Notice how that last “Mostly” deepens the tension.  It’s also a repetition, but the first “mostly” is for the rhythm of the sentence.

3) Place an adverb outside the main sentence.  This is hard to get the hang of, but it does lead to more colorful sentences.  Start with a nice, clean main sentence that is not cluttered with unnecessary adverbs.  Now add an additional phrase to give it depth:

He made a gesture with both arms, as if holding a rifle—disturbingly realistic.

Notice how the “disturbingly realistic” does not sound shallow, but adds depth.

Here’s another example with a complex sentence:

He could only see disaster in the plan, but spoke diplomatically. 

This is much better than, “He spoke diplomatically about the disastrous plan.”  Those who warn against using adverbs have that more boring form of sentence in mind, but they don’t bother to tell you a simple change in sentence structure makes it more interesting. 

And this daring gem will give a heart attack to all those bloggers who tell you to avoid adverbs:

Painfully, wearily, I made my way along the road that runs northward out of Halliford.   
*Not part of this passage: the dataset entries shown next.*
(** @src hub/attention/lifecycle.rs fn pending_care_scoped *)
Definition pending_care_scoped h (delivery_room owner : string)
    (principal_id : option string) : list CareSignal :=
  List.filter (fun signal =>
      match sig_owner_principal_id signal with
      | Some pid => everyone_recipient_active h delivery_room pid
      | None => true
      end)
    (store_pending_care_scoped (h_store h) delivery_room owner principal_id).

(** The room that files the attention, with the attention. *)
Definition find_attention h (id : string) : option (string * Attention) :=
  head (omap (fun p : string * Room =>
                match r_attentions p.2 !! id with
                | Some a => Some (p.1, a)
                | None => None
                end) (map_to_list (h_rooms h))).

(** [delivered_at.get_or_insert(now)] and the broadcast. *)
(** @src hub/attention/lifecycle.rs:149-161 ack_care *)
Definition mark_delivered (attention_id : string) (now : N) h : Hub St :=
  match find_attention h attention_id with
  | None => h
  | Some (room, a) =>
      let r := entry_room room h in
      let a := with_attn_delivered_at
                 (Some (default now (attn_delivered_at a))) a in
      put_room room
        (send (SF_Attention a)
           (with_r_attentions (<[attention_id := a]> (r_attentions r)) r)) h
  end.

(** @src hub/attention/lifecycle.rs fn ack_care *)
Definition ack_care (signal_id owner : string) (principal_id : option string) h
    : Hub St * dbres bool :=
  let now := h_clock h in
  let hot_attention_id := h_care_deliveries h !! signal_id in
  match (match hot_attention_id with
         | Some id => Some id
         | None => attention_id_for_delivery (h_store h) signal_id
         end) with
  | None => (h, Ok false)
  | Some attention_id =>
      let memory_attention := snd <$> find_attention h attention_id in
      let attention :=
        match memory_attention with
        | Some a => Some a
        | None => store_attention (h_store h) attention_id
        end in
      if negb (bool_decide (attention ≫= attn_owner = Some owner)) then (h, Ok false)
      else
        let '(h, written) :=
          run_store (ack_care_scoped signal_id owner principal_id now) h in
        match written with
        | Err e => (h, Err e)
        | Ok acked =>
            let acked :=
              acked ||
              (negb (is_persistent (h_store h))
               && match hot_attention_id with Some _ => true | None => false end
               && match memory_attention with
                  | Some a => bool_decide (attn_delivered_at a = None)
                  | None => false
                  end) in
            if acked then
              let h := with_h_care_deliveries (delete signal_id (h_care_deliveries h)) h in
              (mark_delivered attention_id now h, Ok true)
            else (h, Ok false)
        end
  end.

(** @src hub/attention/lifecycle.rs fn attentions *)
Definition attentions h (room : string) : list Attention :=
  match h_rooms h !! room with
  | Some r => sort_by_N attn_created_at (values (r_attentions r))
  | None => []
  end.

(** @src hub/attention/lifecycle.rs fn create_attention *)
Definition create_attention (room_name : string) (req : CreateAttention) h
    : Hub St * result Attention AttentionError :=
  let now := h_clock h in
  match h_rooms h !! room_name with
  | None => (h, Err AttnErrNotFound)
  | Some room =>
      match resolve_attention_owner h room (ca_audience req) with
      | None => (h, Err AttnErrNoRecipient)
      | Some (owner, participants) =>
          let '(h, id) := secure_token "delivery_" 16 h in
          let '(h, attention_id) := secure_token "att_" 16 h in
          let signal := {|
            sig_id := id; sig_attention_id := attention_id; sig_room := room_name;
            sig_source_room := ""; sig_reason := ReasonManual;
            sig_audience := ca_audience req; sig_owner := Some owner;
            sig_owner_principal_id := None; sig_group := None;
            sig_target := Some owner; sig_participants := participants;
            sig_subject := ca_subject req; sig_created_by := ca_by req;
            sig_context := care_context room; sig_attempt := 1; sig_at := now;
            sig_escalated := false; sig_state := Running |} in
          let '(h, written) := run_store (enqueue_care room_name signal) h in
          match written with
          | Err _ => (h, Err AttnErrStorage)
          | Ok _ =>
              let h := with_h_care_deliveries
                         (<[id := attention_id]> (h_care_deliveries h)) h in
              let attention :=
                default (opened_attention attention_id (origin_room signal) signal)
                  (store_attention (h_store h) attention_id) in
              let room := with_r_attentions
                            (<[attn_id attention := attention]> (r_attentions room)) room in
              let room := send (SF_Care signal) (send (SF_Attention attention) room) in
              (put_room room_name room h, Ok attention)
          end
      end
  end.
Lemma post_runs room body is_admin principal h h' res :
  post room body is_admin principal h = (h', res) ->
  post_run room body is_admin principal h h' res.
Proof.
  unfold post. destruct (is_deleted h room) eqn:Hdel.
  { intros [= <- <-]. apply PostRefused; [by left|done]. }
  set (operation := (fun id => (principal, id)) <$> nonempty (pm_op_id body)).
  destruct (match operation with Some _ => _ | None => _ end) as [[m|]|] eqn:Hrep; cycle 2.
  { intros [= <- <-]. apply PostRefused; [by left|done]. }
  { intros [= <- <-]. subst operation. destruct (nonempty (pm_op_id body)) as [id|] eqn:Hop; [|done].
    by eapply PostReplayedByStore. }
  destruct (cited_attachments _ _ _) as [atts|]; cycle 1.
  { intros [= <- <-]. apply PostRefused; [by left|done]. }
  unfold post_in_room. rewrite entry_room_mut. set (r0 := entry_room room h).
  destruct (operation ≫= _) as [m|] eqn:Hknown.
  { intros [= <- <-]. subst operation. destruct (nonempty (pm_op_id body)) as [id|] eqn:Hop; [|done].
    by eapply PostReplayed. }
  assert (Hcreated : h_rooms (room_mut room h) =
    <[room := with_r_post_times (r_post_times r0) r0]> (h_rooms h)).
  { by rewrite with_r_post_times_id. }
  destruct (rs_archived (r_settings r0)) eqn:Harch.
  { intros [= <- <-]. apply PostRefused; [right; eauto|done]. }
  destruct (post_gate r0 is_admin (pm_sender body)) as [reject|] eqn:Hgate.
  { intros [= <- <-]. apply PostRefused; [right; eauto|done]. }
  destruct (rate_check _ _ _ _) as [r limited] eqn:Hrate.
  pose proof (rate_check_room _ _ _ _ _ _ Hrate) as (Hr & _ & _).
  assert (Hput : put_room room r (room_mut room h) = put_room room r h)
    by apply put_room_put_room.
  rewrite Hput. cbn [h_clock room_mut put_room with_h_rooms].
  assert (Hrooms : h_rooms (put_room room r h) =
    <[room := with_r_post_times (r_post_times r) r0]> (h_rooms h)) by by rewrite <- Hr.
  destruct limited as [reject|].
  { intros [= <- <-]. apply PostRefused; [right; eauto|done]. }
  destruct (reply_owner _ _ _ _ _) as [owner|reject]; cycle 1.
  { intros [= <- <-]. apply PostRefused; [right; eauto|done]. }
  destruct (build_message _ _ _ _ _ _) as [h1 msg] eqn:Hb.
  unfold build_message in Hb.
  destruct (fetch_next_id _) as [h2 id] eqn:Hf. injection Hf as <- <-.
  destruct (next_condition_generation _ _ _) as [h3 ts] eqn:Hg.
  pose proof (next_condition_generation_state _ _ _ _ _ Hg) as ->.
  injection Hb as <- <-.
  set (msg := mkMessage _ _ _ _ _ _ _ _ _ _ _).
  set (h2 := with_h_condition_generation _ _).
  set (home := if decide (room = _) then None else _).
  assert (Hr2 : h_rooms h2 !! room = Some r) by (cbn; by rewrite lookup_insert_eq).
  assert (Hhome : forall x, home = Some x -> is_Some (h_rooms h2 !! x)).
  { subst home. intros x. case_decide as Hne; [done|].
    destruct (h_rooms h !! h_home_room h) eqn:Eh; [|done]. intros [= <-]. cbn.
    rewrite lookup_insert_ne by done. eauto. }
  intros Hd. destruct res as [m|e].
  - destruct (deliver_post_ok _ _ _ _ _ _ _ _ _ _ Hr2 Hhome Hd)
      as (-> & moved & waits' & summons & Hw & Hwake & Hs).
    apply (PostAccepted _ _ _ _ _ _ msg r moved waits' summons); try done.
    + eexists. exact Hg.
    + intros n. specialize (Hw n). cbn in Hw |- *. by rewrite insert_insert_eq in Hw.
  - apply PostRefused; [|by rewrite (deliver_post_deliveries _ _ _ _ _ _ _ _ _ Hd)].
    right. exists (r_post_times r).
    rewrite (deliver_post_err _ _ _ _ _ _ _ _ _ _ Hr2 Hd). exact Hrooms.
Qed.
End parts.

(** ** Invariants of the replay table *)

(** The replay table holds the last [HISTORY_LIMIT] operations, oldest first. *)
Record ops_inv (r : Room) : Prop := {
  oi_nodup : NoDup (r_operation_order r);
  oi_known : forall key, is_Some (r_operations r !! key) <-> key ∈ r_operation_order r;
  oi_bound : length (r_operation_order r) <= HISTORY_LIMIT;
}.

Lemma ops_inv_ext r r' :
  r_operation_order r' = r_operation_order r -> r_operations r' = r_operations r ->
  ops_inv r -> ops_inv r'.
Proof. intros Ho Hm [? ? ?]. constructor; by rewrite ?Ho, ?Hm. Qed.

Lemma ops_inv_room_with m s n : ops_inv (room_with m s n).
Proof.
  constructor; cbn; [constructor| |lia]. intros key. rewrite lookup_empty.
  split; [by intros [? ?]|intros E; by apply not_elem_of_nil in E].
Qed.

Lemma lookup_foldr_delete {V} (m : gmap (string * string) V) l key :
  foldr delete m l !! key = if decide (key ∈ l) then None else m !! key.
Proof.
  induction l as [|a l IH]; cbn; [done|]. rewrite lookup_delete. rewrite IH.
  destruct (decide (a = key)) as [->|Hne].
  - by rewrite decide_True by by left.
  - apply decide_ext. rewrite elem_of_cons. naive_solver.
Qed.

Lemma elem_of_take_in {A} (x : A) n l : x ∈ take n l -> x ∈ l.
Proof. intros (i & Hi & _)%elem_of_take. by eapply list_elem_of_lookup_2. Qed.

(** Recording a fresh operation keeps the table, and the operation is in it. *)
Lemma trim_operations_inv order ops key (msg : Message) :
  NoDup order -> (forall k, is_Some (ops !! k) <-> k ∈ order) -> length order <= HISTORY_LIMIT ->
  ops !! key = None ->
  let '(order', ops') := trim_operations (order ++ [key]) (<[key := msg]> ops) in
  NoDup order' /\ (forall k, is_Some (ops' !! k) <-> k ∈ order') /\
  length order' <= HISTORY_LIMIT /\ ops' !! key = Some msg.
Proof.
  intros Hnd Hk Hlen Hfresh. rewrite trim_operations_spec.
  set (n := length (order ++ [key]) - HISTORY_LIMIT).
  assert (Hkey : key ∉ order) by (rewrite <- Hk, Hfresh; by intros [? ?]).
  assert (Hnd' : NoDup (order ++ [key])).
  { apply NoDup_app. split; [done|]. split; [set_solver|apply NoDup_singleton]. }
  assert (Hn : n <= 1) by (subst n; rewrite length_app; cbn; unfold HISTORY_LIMIT in *; lia).
  assert (Hle : n <= length order).
  { subst n. rewrite length_app. cbn. unfold HISTORY_LIMIT in *. lia. }
  assert (Hsplit : NoDup (take n (order ++ [key]) ++ drop n (order ++ [key])))
    by by rewrite take_drop.
  apply NoDup_app in Hsplit as (_ & Hdis & Hnd2).
  assert (Htake : take n (order ++ [key]) = take n order) by by apply take_app_le.
  assert (Hdrop : drop n (order ++ [key]) = drop n order ++ [key]) by by apply drop_app_le.
  assert (Hlook : forall k, foldr delete (<[key:=msg]> ops) (rev (take n (order ++ [key]))) !! k
            = if decide (k ∈ take n order) then None else <[key:=msg]> ops !! k).
  { intros k. rewrite lookup_foldr_delete, Htake.
    apply decide_ext. by rewrite <- Permutation_rev. }
  split; [done|]. split; [|split].
  - intros k. rewrite Hlook, Hdrop. rewrite elem_of_app, list_elem_of_singleton.
    destruct (decide (k = key)) as [->|Hne].
    + rewrite decide_False by (intros Hin; apply Hkey; by eapply elem_of_take_in).
      rewrite lookup_insert_eq. split; [by right|by eexists].
    + destruct (decide (k ∈ take n order)) as [Ht|Ht].
      * split; [by intros [? ?]|]. intros [Hd|?]; [|done]. exfalso.
        apply (Hdis k); [by rewrite Htake|]. rewrite Hdrop. set_solver.
      * rewrite lookup_insert_ne by done. rewrite Hk. rewrite <- (take_drop n order) at 1.
        rewrite elem_of_app. naive_solver.
  - rewrite length_drop. subst n. lia.
  - rewrite Hlook, decide_False, lookup_insert_eq; [done|].
    intros Hin. apply Hkey. by eapply elem_of_take_in.
Qed.

(** ** What a post leaves of every room *)

Section after.
Context {St : Type} `{Unicode} `{Csprng} `{MessageStore St} `{CareStore St}.
Implicit Types h : Hub St.

(** The components the invariants of the other files read. *)
Record post_after (r r' : Room) : Prop := {
  pa_members : r_members r' = r_members r;
  pa_settings : r_settings r' = r_settings r;
  pa_goals : r_goals r' = r_goals r;
  pa_tasks : r_tasks r' = r_tasks r;
  pa_waits : r_waits r' = r_waits r \/ exists target e u,
    r_waits r !! target = Some e /\ r_waits r' = <[target := u]> (r_waits r) /\
    wait_waiter u = target /\ wait_waiting_for u = wait_waiting_for e;
  pa_mode : r_mode r' = r_mode r \/ exists sender, r_mode r' = (advance_turn (r_mode r) sender).1;
}.

Lemma post_after_refl r : post_after r r.
Proof. constructor; try done; by left. Qed.

Lemma post_after_wire r r1 r2 : post_after r r1 -> wire_eq r1 r2 -> post_after r r2.
Proof. by intros [? ? ? ? ? ?] (tx & marks & atts & ->). Qed.

Lemma answered_wait_Some r m summons target e :
  answered_wait r m summons = Some (target, e) ->
  msg_kind m = Say /\ summons = [] /\ msg_target m = Some target /\
  target <> msg_sender m /\ r_waits r !! target = Some e /\
  wait_waiting_for e = msg_sender m.
Proof.
  unfold answered_wait. destruct (msg_kind m), summons, (msg_target m); try done.
  destruct (eq_ignore_ascii_case _ _); [done|]. case_bool_decide; [done|].
  cbn. destruct (r_waits r !! s) as [e'|] eqn:E; [|done]. case_decide; [|done].
  by intros [= <- <-].
Qed.

Lemma post_room_after room body adm p h h' res n r' :
  post room body adm p h = (h', res) -> h_rooms h' !! n = Some r' ->
  exists r, (h_rooms h !! n = Some r \/ n = room /\ r = entry_room room h) /\ post_after r r'.
Proof.
  intros Hpost%post_runs Hr'.
  assert (Hold : forall r0, h_rooms h !! n = Some r0 -> r' = r0 ->
    exists r, (h_rooms h !! n = Some r \/ n = room /\ r = entry_room room h) /\ post_after r r').
  { intros r0 Hn ->. exists r0. split; [by left|apply post_after_refl]. }
  destruct Hpost.
  - destruct Hrooms as [E|[pt E]]; rewrite E in Hr'; [eauto|].
    apply lookup_insert_Some in Hr' as [[<- <-]|[_ Hr']]; [|eauto].
    exists (entry_room room h). split; [by right|]. constructor; try done; by left.
  - subst. eauto.
  - subst h'. cbn in Hr'. apply lookup_insert_Some in Hr' as [[<- <-]|[_ Hr']]; [|eauto].
    exists (entry_room room h). split; [by right|]. apply post_after_refl.
  - specialize (Hroom n). rewrite Hr' in Hroom.
    destruct (h_rooms _ !! n) as [r1|] eqn:E1; [|done]. cbn in E1, Hroom.
    apply lookup_insert_Some in E1 as [[<- <-]|[_ E1]].
    + exists (entry_room room h). split; [by right|].
      eapply post_after_wire, Hroom.
      destruct (rate_check_room _ _ _ _ _ _ Hrate) as (Hr & _ & _).
      destruct (commit_message_fields room m (h_clock h) (records_rate r adm) operation moved
        (with_r_mode (advance_turn (r_mode r) (msg_sender m)).1 r)) as ([] & _ & _ & Hmode & _).
      cbn in *. rewrite Hr in *. cbn in *. constructor; try done;
        [|right; exists (msg_sender m); exact Hmode].
      destruct (answered_wait _ m summons) as [[target e]|] eqn:Ha; [|by left].
      apply answered_wait_Some in Ha as (_ & _ & _ & _ & He & _).
      destruct Hwake as (u & Hw & Hu & Hfor & _). right. exists target, e, u. done.
    + exists r1. split; [by left|]. eapply post_after_wire, Hroom. apply post_after_refl.
Qed.

(** Any property of a room that depends on those components only. *)
Lemma post_all_rooms (P : Room -> Prop) room body adm p h :
  (forall r r', post_after r r' -> P r -> P r') ->
  P (room_with Free (h_default_settings h) 1) ->
  all_rooms P h -> all_rooms P (post room body adm p h).1.
Proof.
  intros Hp Hnew Hall. destruct (post room body adm p h) as [h' res] eqn:E. intros n r' Hr'.
  destruct (post_room_after _ _ _ _ _ _ _ _ _ E Hr') as (r & Hr & Ha).
  eapply Hp; [exact Ha|]. destruct Hr as [Hr|[-> ->]]; [by eapply Hall|].
  by apply all_rooms_entry.
Qed.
This last example of beginning a sentence with no less than two adverbs must be used sparingly, or it will become obnoxious to the reader.  But isn’t that more colorful writing?


Emily R. King said...

Great examples of fine uses of adverbs. I'm not an adverb hater. I think a well placed adverb is priceless. :)

Mark Murata said...

Thank you. I agree that, especially with longer sentences, the adjectives and adverbs grow in importance.